Nitric oxide may serve as a retrograde messenger to refine or stabilize synapses in the developing nervous system. Whether this action is dependent upon glutamate and the N-methyl-D-aspartate receptor is not yet established. We have used the patch-cluster system in the intermediate gray layer (IGL) of the rat superior colliculus (SC), a system receiving both glutamatergic and cholinergic input, to study this question. The normal distribution and development of nitric oxide synthase (NOS) in SC was examined using nicotinamide adenine dinucleotide phosphate diaphorase (NADPH-d) histochemistry in Sprague-Dawley rats aged P4 to adulthood. Fibers containing acetylcholine (ACh) were identified using choline acetyltransferase (ChAT) immunocytochemistry. In addition, N omega-nitro-L-arginine, an inhibitor of NOS, was injected intraperitoneally from birth until P10, P14, P18, or P21-22 to determine if NOS inhibition would disrupt the formation of the ACh patches. Control animals were studied from the same age groups. Our results show NADPH-d-labeled cells within the periaqueductal gray and the deep gray layer of SC by P4, the earliest age examined. By P8-P9, cells in the IGL were well labeled by NADPH-d, while few in the superficial layers (SL) were labeled.
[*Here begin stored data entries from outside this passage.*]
(** [url::Url::parse]; an error carries its display form. *)
Class UrlParser := url_parse : string -> Result string Url.

Definition s3_display_uri (s : S3Location) : string :=
  if decide (prefix s = EmptyString) then "s3://" +:+ bucket s +:+ "/"
  else "s3://" +:+ bucket s +:+ "/" +:+ prefix s.

Definition display_uri (loc : DatasetLocation) : string :=
  match loc with
  | Local l => "file://" +:+ path l
  | S3 s => s3_display_uri s
  end.

Definition backend_name (loc : DatasetLocation) : string :=
  match loc with Local _ => "local" | S3 _ => "s3" end.

Definition object_key (s : S3Location) (relative : string) : Result StorageError string :=
  let rel := trim_start_slash relative in
  if contains ".." rel then Err (InvalidLocation "object key must not contain '..'")
  else Ok (if decide (prefix s = EmptyString) then rel
           else if decide (rel = EmptyString) then prefix s
           else trim_end_slash (prefix s) +:+ "/" +:+ rel).

Definition object_display_uri (o : ObjectLocation) : string :=
  match o with
  | LocalObject p => "file://" +:+ p
  | S3Object b k => "s3://" +:+ b +:+ "/" +:+ k
  end.

Definition is_remote (o : ObjectLocation) : bool :=
  match o with S3Object _ _ => true | LocalObject _ => false end.

(** [publication::object_at]. *)
Definition object_at (dataset : DatasetLocation) (relative : string)
    : Result StorageError ObjectLocation :=
  match dataset with
  | Local l => Ok (LocalObject (path_join (path l) relative))
  | S3 s => key ← object_key s relative; Ok (S3Object (bucket s) key)
  end.

Section Parse.
Context `{UrlParser}.

Definition has_credentials (url : Url) : bool :=
  negb (bool_decide (username url = EmptyString)) || bool_decide (is_Some (password url)).

Definition parse_s3_dataset (input : string) : Result StorageError S3Location :=
  url ← map_err (fun e => InvalidLocation ("invalid S3 URI: " +:+ e)) (url_parse input);
  if negb (bool_decide (scheme url = "s3")) then
    Err (InvalidLocation ("expected s3:// URI, got " +:+ input))
  else if has_credentials url then
    Err (InvalidLocation "credentials must not be embedded in S3 URIs")
  else
    b ← ok_or (host_str url) (InvalidLocation "S3 URI missing bucket");
    Ok {| bucket := b; prefix := trim_end_slash (trim_start_slash (url_path url)) |}.

Definition utf8_path (p : string) : Result StorageError string :=
  if utf8_valid p then Ok p else Err (InvalidLocation "local path must be valid UTF-8").

Definition parse_local_dataset (input : string) : Result StorageError string :=
  p ← match url_parse input with
      | Ok url =>
          if decide (scheme url = "file") then
            ok_or (to_file_path url) (InvalidLocation ("invalid file URI: " +:+ input))
          else Err (InvalidLocation ("unsupported URI scheme for local dataset: " +:+ input))
      | Err _ => Ok input
      end;
  utf8_path (normalize_local_path p).

Definition parse (input : string) : Result StorageError DatasetLocation :=
  let trimmed := trim input in
  if decide (trimmed = EmptyString) then Err (InvalidLocation "location must not be empty")
  else if starts_with "s3://" trimmed then s ← parse_s3_dataset trimmed; Ok (S3 s)
  else p ← parse_local_dataset trimmed; Ok (Local {| path := p |}).

Definition parse_object (input : string) : Result StorageError ObjectLocation :=
  let trimmed := trim input in
  if decide (trimmed = EmptyString) then Err (InvalidLocation "object location must not be empty")
  else if starts_with "s3://" trimmed then
    url ← map_err (fun e => InvalidLocation ("invalid S3 object URI: " +:+ e)) (url_parse trimmed);
    if has_credentials url then
      Err (InvalidLocation "credentials must not be embedded in S3 URIs")
    else
      b ← ok_or (host_str url) (InvalidLocation "S3 object URI missing bucket");
      let key := trim_start_slash (url_path url) in
      if decide (key = EmptyString) then
        Err (InvalidLocation "S3 object URI must include an object key")
      else Ok (S3Object b key)
  else
    p ← match url_parse trimmed with
        | Ok url =>
            if decide (scheme url = "file") then
              ok_or (to_file_path url) (InvalidLocation ("invalid file URI: " +:+ trimmed))
            else Err (InvalidLocation ("unsupported URI scheme for object: " +:+ trimmed))
        | Err _ => Ok trimmed
        end;
    np ← utf8_path (normalize_local_path p);
    Ok (LocalObject np).
End Parse.

(** * Overlap *)

(** [fingerprint::paths_overlap]. *)
Definition paths_overlap (source dest : string) : bool :=
  path_starts_with source dest || path_starts_with dest source.

(** [str::trim_matches('/')]. *)
Definition normalize_s3_prefix (p : string) : string := trim_end_slash (trim_start_slash p).

Definition s3_prefixes_overlap (a b : S3Location) : bool :=
  if decide (bucket a = bucket b) then
    let a_prefix := normalize_s3_prefix (prefix a) in
    let b_prefix := normalize_s3_prefix (prefix b) in
    starts_with b_prefix a_prefix || starts_with a_prefix b_prefix
  else false.

Definition locations_overlap (source dest : DatasetLocation) : bool :=
  match source, dest with
  | Local a, Local b => paths_overlap (path a) (path b)
  | S3 a, S3 b => s3_prefixes_overlap a b
  | _, _ => false
  end.

Definition requires_storage_execution (source output : DatasetLocation) : bool :=
  match source, output with Local _, Local _ => false | _, _ => true end.

(** * Lemmas on strings and paths *)

Lemma split_char_no c s : has_char c s = false -> split_char c s = [s].
Proof.
  induction s as [|d s IH]; simpl; [done|]. rewrite orb_false_iff. intros [Hd Hs].
  rewrite Hd, IH by done. done.
Qed.

Lemma split_char_ne c s : split_char c s <> [].
Proof. destruct s as [|d s]; simpl; [done|]. split_match; done. Qed.

Lemma join_split c s : join_strings (String c EmptyString) (split_char c s) = s.
Proof.
  induction s as [|d s IH]; [done|]. cbn [split_char]. case_bool_decide as Hd.
  - subst d. cbn [join_strings]. destruct (split_char c s) eqn:E; [by destruct s; cbn in E; repeat case_match|].
    sapp. by rewrite <- IH.
  - destruct (split_char c s) as [|p ps]; [by destruct s|]. rewrite <- IH. by destruct ps.
Qed.

Lemma split_char_snoc c a s :
  has_char c s = false -> split_char c (a +:+ String c s) = split_char c a ++ [s].
Proof.
  intros Hs. induction a as [|d a IH]; sapp; simpl.
  - rewrite bool_decide_eq_true_2 by done. by rewrite split_char_no.
  - case_bool_decide; rewrite IH; [done|].
    destruct (split_char c a) eqn:E; [by apply split_char_ne in E | done].
Qed.

Lemma split_char_cons c a s :
  has_char c a = false -> split_char c (a +:+ String c s) = a :: split_char c s.
Proof.
  induction a as [|d a IH]; sapp; simpl.
  - by rewrite bool_decide_eq_true_2 by done.
  - rewrite orb_false_iff. intros [-> Ha]. by rewrite IH.
Qed.

Lemma ends_with_cons c x s : s <> EmptyString -> ends_with_char c (String x s) = ends_with_char c s.
Proof. by destruct s. Qed.

Lemma ends_with_app_char c a d : ends_with_char c (a +:+ String d EmptyString) = bool_decide (c = d).
Proof.
  induction a as [|e a IH]; sapp; [done|]. rewrite ends_with_cons; [done|by destruct a].
Qed.

(** Names a file-system component can have. *)
Definition valid_name (s : string) : Prop :=
  s <> EmptyString /\ s <> "." /\ s <> ".." /\ has_char "/"%char s = false.

(** The component lists normalisation produces. *)
Definition only_names (cs : list Component) : Prop :=
  Forall (fun c => exists n, c = Normal n /\ valid_name n) cs.

Definition normal_form (cs : list Component) : Prop :=
  only_names cs \/ exists ns, cs = RootDir :: ns /\ only_names ns.

Lemma piece_component_name n : valid_name n -> piece_component n = Some (Normal n).
Proof. intros (H1 & H2 & H3 & _). unfold piece_component. by rewrite !decide_False by done. Qed.

Lemma is_absolute_cons c s : is_absolute (String c s) = bool_decide ("/"%char = c).
Proof.
  unfold is_absolute, starts_with. cbn [String.prefix].
  destruct (ascii_dec _ c); [by rewrite bool_decide_eq_true_2; [destruct s|]|].
  by rewrite bool_decide_eq_false_2.
Qed.

Lemma is_absolute_app a b : a <> EmptyString -> is_absolute (a +:+ b) = is_absolute a.
Proof. destruct a as [|c a]; [done|]. sapp. by rewrite !is_absolute_cons. Qed.

Lemma not_absolute_no_slash n : has_char "/"%char n = false -> is_absolute n = false.
Proof.
  destruct n as [|c n]; [done|]. rewrite is_absolute_cons. cbn [has_char].
  rewrite orb_false_iff. tauto.
Qed.

Lemma components_join_name out n :
  valid_name n -> out <> EmptyString -> ends_with_char "/"%char out = false ->
  components (path_join out n) = components out ++ [Normal n].
Proof.
  intros Hn Hne He. pose proof Hn as (_ & _ & _ & Hs). unfold path_join.
  rewrite (not_absolute_no_slash n Hs), decide_False, He by done.
  unfold components. rewrite is_absolute_app by done.
  change ("/" +:+ n) with (String "/" n). rewrite split_char_snoc by done.
  rewrite omap_app. simpl. rewrite piece_component_name by done.
  rewrite app_assoc. f_equal. f_equal. destruct (is_absolute out); [done|].
  destruct (split_char _ out) eqn:E; [by apply split_char_ne in E|done].
Qed.

Lemma ends_with_slash_join out n :
  valid_name n -> out <> EmptyString -> ends_with_char "/"%char (path_join out n) = false.
Proof.
  intros (H1 & _ & _ & Hs) Hne. unfold path_join.
  rewrite (not_absolute_no_slash n Hs), decide_False by done.
  assert (forall a, ends_with_char "/"%char (a +:+ n) = false) as Ha.
  { intros a. revert Hs H1. clear. revert a. induction n as [|c n IH]; [done|].
    intros a. simpl. rewrite orb_false_iff. intros [Hc Hn] _.
    destruct n as [|d n]; [by rewrite ends_with_app_char|].
    specialize (IH (a +:+ String c EmptyString) Hn ltac:(done)).
    by rewrite app_assoc_string in IH. }
  destruct (ends_with_char _ out); [done|]. by rewrite <- app_assoc_string.
Qed.

Lemma path_of_components_snoc cs c :
  path_of_components (cs ++ [c]) = path_join (path_of_components cs) (component_text c).
Proof. unfold path_of_components. by rewrite foldl_app. Qed.

(** Printing a normal form and reading it back is the identity. *)
Lemma components_names cs : only_names cs ->
  components (path_of_components cs) = cs
  /\ (cs <> [] -> path_of_components cs <> EmptyString
                  /\ ends_with_char "/"%char (path_of_components cs) = false).
Proof.
  unfold only_names. induction cs as [|c cs IH] using rev_ind; [done|].
  rewrite Forall_app, Forall_singleton. intros [Hcs (n & -> & Hn)].
  destruct (IH Hcs) as [IH1 IH2]. rewrite path_of_components_snoc. simpl.
  pose proof Hn as (Hn1 & Hn2 & _ & Hs).
  destruct (decide (cs = [])) as [->|Hne].
  - assert (path_join (path_of_components []) n = n) as ->.
    { unfold path_join. by rewrite (not_absolute_no_slash n Hs). }
    split.
    + unfold components. rewrite (not_absolute_no_slash n Hs), split_char_no by done. simpl.
      rewrite decide_False by done. by rewrite piece_component_name.
    + intros _. split; [done|].
      assert (Hj := ends_with_slash_join "x" n Hn ltac:(done)).
      unfold path_join in Hj. rewrite (not_absolute_no_slash n Hs) in Hj. by destruct n.
  - destruct (IH2 Hne) as [Hp Hse]. rewrite components_join_name, IH1 by done.
    split; [done|]. intros _. split; [|by apply ends_with_slash_join].
    unfold path_join. rewrite (not_absolute_no_slash n Hs), decide_False, Hse by done.
    intros Hx. destruct (path_of_components cs); done.
Qed.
SL cells were visible by P10 and were intensely labeled by P14. IGL cells transiently expressed NADPH-d in that the number of labeled cells increased from P8 to P35, then decreased in the adult. ChAT-labeled fibers first appeared in the IGL at P10, formed a characteristic two-tier pattern by P14, and established obvious patches by P21. Inhibition of NOS from birth produced no qualitative differences in the distribution or density of either ChAT-labeled fibers or NADPH-d-labeled cells and fibers at any of the ages examined. We therefore conclude that NO does not contribute to the refinement of cholinergic fiber patches in the rat SC, probably because the fiber system is not glutamatergic.